Work instructions
From the entries below, return exactly the lines beginning at the one that contains "forallb isspace s = true -> rule_line_inside" and ending at the one that contains "Some chunk ->", both of them included, and only those lines.
---------- Source information ----------
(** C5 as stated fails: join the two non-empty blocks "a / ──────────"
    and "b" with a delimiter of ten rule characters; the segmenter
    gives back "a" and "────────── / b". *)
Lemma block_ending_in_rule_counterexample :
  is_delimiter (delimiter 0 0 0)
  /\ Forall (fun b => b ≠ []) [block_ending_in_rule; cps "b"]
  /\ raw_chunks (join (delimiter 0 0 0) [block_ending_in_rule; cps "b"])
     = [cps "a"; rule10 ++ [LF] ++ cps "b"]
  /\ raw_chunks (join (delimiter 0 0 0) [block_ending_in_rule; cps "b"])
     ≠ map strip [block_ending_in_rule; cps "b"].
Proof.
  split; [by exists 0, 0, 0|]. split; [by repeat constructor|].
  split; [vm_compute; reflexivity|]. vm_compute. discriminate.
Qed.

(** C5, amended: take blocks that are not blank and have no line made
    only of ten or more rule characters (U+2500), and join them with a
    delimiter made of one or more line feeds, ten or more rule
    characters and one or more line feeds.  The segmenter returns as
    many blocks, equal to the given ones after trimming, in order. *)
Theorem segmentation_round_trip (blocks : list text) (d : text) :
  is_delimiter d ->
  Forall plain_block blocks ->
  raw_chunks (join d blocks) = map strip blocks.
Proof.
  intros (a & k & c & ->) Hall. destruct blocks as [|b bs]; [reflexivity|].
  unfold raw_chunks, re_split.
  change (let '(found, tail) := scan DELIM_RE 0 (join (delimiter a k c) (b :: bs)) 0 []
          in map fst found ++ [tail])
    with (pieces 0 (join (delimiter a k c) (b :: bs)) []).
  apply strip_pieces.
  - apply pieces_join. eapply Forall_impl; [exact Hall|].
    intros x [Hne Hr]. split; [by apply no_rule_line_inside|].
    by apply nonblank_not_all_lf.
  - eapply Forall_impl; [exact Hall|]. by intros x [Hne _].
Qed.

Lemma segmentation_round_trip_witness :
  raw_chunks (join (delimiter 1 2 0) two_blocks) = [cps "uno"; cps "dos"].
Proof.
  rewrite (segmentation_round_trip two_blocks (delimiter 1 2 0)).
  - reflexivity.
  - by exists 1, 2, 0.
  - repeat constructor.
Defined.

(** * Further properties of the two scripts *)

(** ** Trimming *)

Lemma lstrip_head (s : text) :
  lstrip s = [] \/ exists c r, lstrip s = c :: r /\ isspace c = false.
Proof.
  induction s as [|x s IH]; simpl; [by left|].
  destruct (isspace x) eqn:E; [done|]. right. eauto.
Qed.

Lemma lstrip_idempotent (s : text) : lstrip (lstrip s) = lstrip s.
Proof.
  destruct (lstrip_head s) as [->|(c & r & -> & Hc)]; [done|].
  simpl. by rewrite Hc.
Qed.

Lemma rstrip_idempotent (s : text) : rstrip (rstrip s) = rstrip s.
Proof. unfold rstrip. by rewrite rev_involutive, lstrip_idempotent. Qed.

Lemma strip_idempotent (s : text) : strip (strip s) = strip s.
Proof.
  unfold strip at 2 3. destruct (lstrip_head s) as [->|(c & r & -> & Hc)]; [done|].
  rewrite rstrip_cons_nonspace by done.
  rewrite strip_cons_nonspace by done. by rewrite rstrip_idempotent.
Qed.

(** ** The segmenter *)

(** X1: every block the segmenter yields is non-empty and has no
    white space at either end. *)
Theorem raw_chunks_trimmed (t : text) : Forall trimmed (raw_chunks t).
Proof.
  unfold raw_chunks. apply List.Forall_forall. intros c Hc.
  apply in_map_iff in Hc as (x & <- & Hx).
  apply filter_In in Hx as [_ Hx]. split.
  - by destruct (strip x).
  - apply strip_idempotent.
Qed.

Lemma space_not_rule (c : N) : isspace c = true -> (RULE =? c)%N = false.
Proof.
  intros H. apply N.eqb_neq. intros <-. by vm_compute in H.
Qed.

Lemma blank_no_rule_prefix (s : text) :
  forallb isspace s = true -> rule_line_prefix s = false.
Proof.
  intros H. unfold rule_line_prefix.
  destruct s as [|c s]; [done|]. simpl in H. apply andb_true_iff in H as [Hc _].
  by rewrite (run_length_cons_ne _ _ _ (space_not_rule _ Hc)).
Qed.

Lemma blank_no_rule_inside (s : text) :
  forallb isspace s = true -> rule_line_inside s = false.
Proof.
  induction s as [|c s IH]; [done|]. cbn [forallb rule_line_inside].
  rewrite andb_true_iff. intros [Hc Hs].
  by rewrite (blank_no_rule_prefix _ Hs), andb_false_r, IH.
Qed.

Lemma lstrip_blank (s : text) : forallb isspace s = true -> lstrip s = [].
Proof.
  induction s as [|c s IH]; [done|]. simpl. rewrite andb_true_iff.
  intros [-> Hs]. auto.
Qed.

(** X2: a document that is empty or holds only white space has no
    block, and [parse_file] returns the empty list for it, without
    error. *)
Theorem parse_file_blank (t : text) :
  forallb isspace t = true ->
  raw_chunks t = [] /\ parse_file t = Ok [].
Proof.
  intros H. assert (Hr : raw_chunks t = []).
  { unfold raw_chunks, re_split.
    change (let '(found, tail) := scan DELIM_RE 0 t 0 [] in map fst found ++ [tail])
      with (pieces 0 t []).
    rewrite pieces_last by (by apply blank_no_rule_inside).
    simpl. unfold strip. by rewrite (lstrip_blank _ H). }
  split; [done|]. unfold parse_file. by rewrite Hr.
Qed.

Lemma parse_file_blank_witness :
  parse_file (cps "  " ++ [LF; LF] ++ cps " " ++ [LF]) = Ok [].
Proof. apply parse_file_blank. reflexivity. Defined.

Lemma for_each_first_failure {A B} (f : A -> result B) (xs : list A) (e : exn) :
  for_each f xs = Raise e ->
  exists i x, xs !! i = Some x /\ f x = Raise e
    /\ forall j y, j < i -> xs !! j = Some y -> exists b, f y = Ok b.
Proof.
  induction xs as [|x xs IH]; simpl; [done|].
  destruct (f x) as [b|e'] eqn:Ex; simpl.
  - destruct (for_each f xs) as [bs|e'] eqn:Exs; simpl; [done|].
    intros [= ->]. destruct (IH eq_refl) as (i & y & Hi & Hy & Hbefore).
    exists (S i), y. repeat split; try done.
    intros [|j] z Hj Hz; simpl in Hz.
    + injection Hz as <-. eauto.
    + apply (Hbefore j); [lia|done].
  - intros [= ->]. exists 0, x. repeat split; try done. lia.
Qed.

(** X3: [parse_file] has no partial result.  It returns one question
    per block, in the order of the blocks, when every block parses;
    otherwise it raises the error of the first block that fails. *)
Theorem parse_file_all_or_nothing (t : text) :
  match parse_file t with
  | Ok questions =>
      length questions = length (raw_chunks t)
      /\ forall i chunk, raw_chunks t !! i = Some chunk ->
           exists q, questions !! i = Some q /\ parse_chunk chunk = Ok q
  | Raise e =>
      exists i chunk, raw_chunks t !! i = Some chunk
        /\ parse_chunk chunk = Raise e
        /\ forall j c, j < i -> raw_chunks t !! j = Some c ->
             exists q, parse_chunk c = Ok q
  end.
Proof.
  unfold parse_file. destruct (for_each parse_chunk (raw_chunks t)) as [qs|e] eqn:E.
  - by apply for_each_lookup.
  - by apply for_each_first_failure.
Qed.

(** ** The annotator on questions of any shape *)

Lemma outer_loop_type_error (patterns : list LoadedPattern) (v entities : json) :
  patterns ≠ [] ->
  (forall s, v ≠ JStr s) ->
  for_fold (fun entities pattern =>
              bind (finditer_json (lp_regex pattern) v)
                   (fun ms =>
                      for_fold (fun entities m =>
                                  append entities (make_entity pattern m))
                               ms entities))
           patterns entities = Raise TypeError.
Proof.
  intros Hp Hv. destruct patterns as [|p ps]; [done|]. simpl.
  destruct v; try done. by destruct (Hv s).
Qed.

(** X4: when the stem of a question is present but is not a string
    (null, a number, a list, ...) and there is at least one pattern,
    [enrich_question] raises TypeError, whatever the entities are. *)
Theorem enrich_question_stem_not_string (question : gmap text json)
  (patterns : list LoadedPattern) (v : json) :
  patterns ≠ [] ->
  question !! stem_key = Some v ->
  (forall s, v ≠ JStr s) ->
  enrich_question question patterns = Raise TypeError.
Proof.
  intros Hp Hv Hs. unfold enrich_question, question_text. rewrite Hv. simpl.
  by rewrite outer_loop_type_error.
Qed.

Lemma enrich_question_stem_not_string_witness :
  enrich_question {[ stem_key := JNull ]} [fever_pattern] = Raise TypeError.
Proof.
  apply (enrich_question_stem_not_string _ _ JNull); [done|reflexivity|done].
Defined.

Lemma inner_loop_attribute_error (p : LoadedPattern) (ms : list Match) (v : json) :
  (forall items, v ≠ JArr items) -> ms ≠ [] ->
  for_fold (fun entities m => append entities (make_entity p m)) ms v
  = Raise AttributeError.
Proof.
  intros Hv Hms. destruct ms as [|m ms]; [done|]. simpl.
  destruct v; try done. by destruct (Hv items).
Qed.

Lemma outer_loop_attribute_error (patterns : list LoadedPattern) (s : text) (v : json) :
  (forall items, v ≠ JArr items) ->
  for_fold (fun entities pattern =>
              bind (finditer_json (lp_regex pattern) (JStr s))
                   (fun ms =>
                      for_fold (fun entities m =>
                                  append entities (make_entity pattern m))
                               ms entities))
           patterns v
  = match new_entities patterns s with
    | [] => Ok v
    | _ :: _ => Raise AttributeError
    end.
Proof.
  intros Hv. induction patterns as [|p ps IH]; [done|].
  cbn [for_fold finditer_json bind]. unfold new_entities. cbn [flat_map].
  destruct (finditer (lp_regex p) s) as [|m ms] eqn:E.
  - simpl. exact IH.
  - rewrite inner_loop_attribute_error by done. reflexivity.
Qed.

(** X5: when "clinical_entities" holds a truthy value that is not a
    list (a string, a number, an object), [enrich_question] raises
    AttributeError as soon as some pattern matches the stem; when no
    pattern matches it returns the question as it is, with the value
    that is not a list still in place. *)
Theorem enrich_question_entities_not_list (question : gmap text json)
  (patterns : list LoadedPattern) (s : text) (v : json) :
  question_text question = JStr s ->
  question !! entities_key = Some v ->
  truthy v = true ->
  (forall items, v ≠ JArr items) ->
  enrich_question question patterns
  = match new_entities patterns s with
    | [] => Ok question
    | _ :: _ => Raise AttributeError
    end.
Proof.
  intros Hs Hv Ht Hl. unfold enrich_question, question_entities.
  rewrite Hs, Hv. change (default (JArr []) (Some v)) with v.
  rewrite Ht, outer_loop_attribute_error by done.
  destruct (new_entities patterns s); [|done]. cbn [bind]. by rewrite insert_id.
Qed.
----------
---------- Source information ----------
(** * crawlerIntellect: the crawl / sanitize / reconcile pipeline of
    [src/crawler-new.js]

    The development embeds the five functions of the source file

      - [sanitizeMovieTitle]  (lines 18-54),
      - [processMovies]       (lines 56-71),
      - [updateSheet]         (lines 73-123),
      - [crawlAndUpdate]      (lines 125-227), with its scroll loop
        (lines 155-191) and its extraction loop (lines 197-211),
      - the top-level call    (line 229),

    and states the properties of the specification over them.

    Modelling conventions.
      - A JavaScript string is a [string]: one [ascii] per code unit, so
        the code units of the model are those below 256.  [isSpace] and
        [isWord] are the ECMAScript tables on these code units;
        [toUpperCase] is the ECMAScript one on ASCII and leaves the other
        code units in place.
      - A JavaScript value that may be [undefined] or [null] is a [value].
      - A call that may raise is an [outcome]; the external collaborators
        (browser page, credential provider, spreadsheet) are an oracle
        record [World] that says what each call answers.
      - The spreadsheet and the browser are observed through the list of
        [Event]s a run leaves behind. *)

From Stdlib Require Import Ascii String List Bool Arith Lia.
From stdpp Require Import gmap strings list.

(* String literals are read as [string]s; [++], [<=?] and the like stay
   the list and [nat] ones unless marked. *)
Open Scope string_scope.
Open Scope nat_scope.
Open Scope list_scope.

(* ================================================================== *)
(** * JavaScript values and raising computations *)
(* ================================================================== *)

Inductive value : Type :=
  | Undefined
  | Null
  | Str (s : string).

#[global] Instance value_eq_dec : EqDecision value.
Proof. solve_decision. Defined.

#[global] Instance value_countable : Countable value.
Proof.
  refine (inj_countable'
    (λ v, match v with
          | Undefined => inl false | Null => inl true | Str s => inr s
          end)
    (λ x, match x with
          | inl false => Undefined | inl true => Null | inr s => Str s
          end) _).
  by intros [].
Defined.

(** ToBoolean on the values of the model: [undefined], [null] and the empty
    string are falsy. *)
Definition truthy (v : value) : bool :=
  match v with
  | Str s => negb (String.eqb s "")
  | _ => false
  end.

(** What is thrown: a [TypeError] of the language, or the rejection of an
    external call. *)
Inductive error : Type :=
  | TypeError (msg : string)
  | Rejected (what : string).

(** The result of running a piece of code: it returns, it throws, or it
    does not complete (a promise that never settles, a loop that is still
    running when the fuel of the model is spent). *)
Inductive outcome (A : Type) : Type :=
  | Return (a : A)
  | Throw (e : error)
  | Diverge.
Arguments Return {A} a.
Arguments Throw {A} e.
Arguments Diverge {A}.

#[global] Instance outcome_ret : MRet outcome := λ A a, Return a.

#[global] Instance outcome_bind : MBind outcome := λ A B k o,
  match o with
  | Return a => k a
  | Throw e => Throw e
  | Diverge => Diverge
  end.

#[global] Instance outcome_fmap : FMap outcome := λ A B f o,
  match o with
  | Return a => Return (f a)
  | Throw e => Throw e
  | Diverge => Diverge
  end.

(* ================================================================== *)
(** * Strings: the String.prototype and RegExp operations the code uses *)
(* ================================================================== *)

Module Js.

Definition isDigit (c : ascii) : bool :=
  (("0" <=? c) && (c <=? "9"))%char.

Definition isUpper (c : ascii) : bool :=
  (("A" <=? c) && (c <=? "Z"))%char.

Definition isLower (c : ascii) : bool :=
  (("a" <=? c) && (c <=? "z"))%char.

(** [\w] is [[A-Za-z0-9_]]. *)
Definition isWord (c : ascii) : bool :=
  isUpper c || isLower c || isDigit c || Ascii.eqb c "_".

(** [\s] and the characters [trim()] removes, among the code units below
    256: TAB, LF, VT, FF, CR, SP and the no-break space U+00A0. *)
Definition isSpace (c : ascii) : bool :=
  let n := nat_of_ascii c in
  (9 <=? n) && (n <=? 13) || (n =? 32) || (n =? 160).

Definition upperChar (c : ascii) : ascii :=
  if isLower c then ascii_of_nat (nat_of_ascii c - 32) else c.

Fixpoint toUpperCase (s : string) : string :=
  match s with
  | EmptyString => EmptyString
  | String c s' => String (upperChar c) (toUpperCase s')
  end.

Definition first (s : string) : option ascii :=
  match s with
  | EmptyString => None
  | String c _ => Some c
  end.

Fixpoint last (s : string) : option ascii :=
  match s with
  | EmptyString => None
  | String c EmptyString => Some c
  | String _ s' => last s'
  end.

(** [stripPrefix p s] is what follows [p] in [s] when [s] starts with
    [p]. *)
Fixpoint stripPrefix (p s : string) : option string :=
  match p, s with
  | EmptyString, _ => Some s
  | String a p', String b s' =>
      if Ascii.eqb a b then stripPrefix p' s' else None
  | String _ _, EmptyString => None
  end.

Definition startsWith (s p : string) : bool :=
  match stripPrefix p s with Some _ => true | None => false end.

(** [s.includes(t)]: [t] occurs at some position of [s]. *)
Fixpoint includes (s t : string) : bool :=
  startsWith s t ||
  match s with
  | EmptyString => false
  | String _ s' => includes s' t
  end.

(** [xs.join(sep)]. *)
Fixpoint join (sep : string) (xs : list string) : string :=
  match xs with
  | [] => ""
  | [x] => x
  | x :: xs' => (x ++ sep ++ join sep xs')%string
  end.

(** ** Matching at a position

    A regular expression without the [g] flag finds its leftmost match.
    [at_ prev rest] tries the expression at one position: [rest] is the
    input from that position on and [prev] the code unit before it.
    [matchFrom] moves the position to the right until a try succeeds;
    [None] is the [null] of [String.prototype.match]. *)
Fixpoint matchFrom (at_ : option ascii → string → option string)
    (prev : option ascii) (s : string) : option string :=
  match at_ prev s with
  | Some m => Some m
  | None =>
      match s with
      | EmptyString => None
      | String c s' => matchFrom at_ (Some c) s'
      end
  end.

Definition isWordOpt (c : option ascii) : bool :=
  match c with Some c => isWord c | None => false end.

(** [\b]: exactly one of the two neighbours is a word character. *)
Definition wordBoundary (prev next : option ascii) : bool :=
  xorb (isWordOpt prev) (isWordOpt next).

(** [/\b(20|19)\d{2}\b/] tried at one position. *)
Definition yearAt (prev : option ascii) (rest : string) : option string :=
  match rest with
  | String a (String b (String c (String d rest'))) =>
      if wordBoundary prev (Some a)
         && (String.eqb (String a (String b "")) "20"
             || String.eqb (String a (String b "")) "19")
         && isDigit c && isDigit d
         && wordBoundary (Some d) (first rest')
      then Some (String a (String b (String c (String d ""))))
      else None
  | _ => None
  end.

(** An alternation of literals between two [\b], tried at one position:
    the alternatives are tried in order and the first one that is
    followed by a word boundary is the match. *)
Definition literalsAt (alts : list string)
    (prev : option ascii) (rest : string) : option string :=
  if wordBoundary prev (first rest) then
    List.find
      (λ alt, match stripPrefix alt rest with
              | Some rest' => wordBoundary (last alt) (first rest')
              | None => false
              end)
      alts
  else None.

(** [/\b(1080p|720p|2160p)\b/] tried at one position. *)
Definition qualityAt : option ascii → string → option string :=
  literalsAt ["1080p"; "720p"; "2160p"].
----------
Solution to this exercise
  forallb isspace s = true -> rule_line_inside s = false.
Proof.
  induction s as [|c s IH]; [done|]. cbn [forallb rule_line_inside].
  rewrite andb_true_iff. intros [Hc Hs].
  by rewrite (blank_no_rule_prefix _ Hs), andb_false_r, IH.
Qed.

Lemma lstrip_blank (s : text) : forallb isspace s = true -> lstrip s = [].
Proof.
  induction s as [|c s IH]; [done|]. simpl. rewrite andb_true_iff.
  intros [-> Hs]. auto.
Qed.

(** X2: a document that is empty or holds only white space has no
    block, and [parse_file] returns the empty list for it, without
    error. *)
Theorem parse_file_blank (t : text) :
  forallb isspace t = true ->
  raw_chunks t = [] /\ parse_file t = Ok [].
Proof.
  intros H. assert (Hr : raw_chunks t = []).
  { unfold raw_chunks, re_split.
    change (let '(found, tail) := scan DELIM_RE 0 t 0 [] in map fst found ++ [tail])
      with (pieces 0 t []).
    rewrite pieces_last by (by apply blank_no_rule_inside).
    simpl. unfold strip. by rewrite (lstrip_blank _ H). }
  split; [done|]. unfold parse_file. by rewrite Hr.
Qed.

Lemma parse_file_blank_witness :
  parse_file (cps "  " ++ [LF; LF] ++ cps " " ++ [LF]) = Ok [].
Proof. apply parse_file_blank. reflexivity. Defined.

Lemma for_each_first_failure {A B} (f : A -> result B) (xs : list A) (e : exn) :
  for_each f xs = Raise e ->
  exists i x, xs !! i = Some x /\ f x = Raise e
    /\ forall j y, j < i -> xs !! j = Some y -> exists b, f y = Ok b.
Proof.
  induction xs as [|x xs IH]; simpl; [done|].
  destruct (f x) as [b|e'] eqn:Ex; simpl.
  - destruct (for_each f xs) as [bs|e'] eqn:Exs; simpl; [done|].
    intros [= ->]. destruct (IH eq_refl) as (i & y & Hi & Hy & Hbefore).
    exists (S i), y. repeat split; try done.
    intros [|j] z Hj Hz; simpl in Hz.
    + injection Hz as <-. eauto.
    + apply (Hbefore j); [lia|done].
  - intros [= ->]. exists 0, x. repeat split; try done. lia.
Qed.

(** X3: [parse_file] has no partial result.  It returns one question
    per block, in the order of the blocks, when every block parses;
    otherwise it raises the error of the first block that fails. *)
Theorem parse_file_all_or_nothing (t : text) :
  match parse_file t with
  | Ok questions =>
      length questions = length (raw_chunks t)
      /\ forall i chunk, raw_chunks t !! i = Some chunk ->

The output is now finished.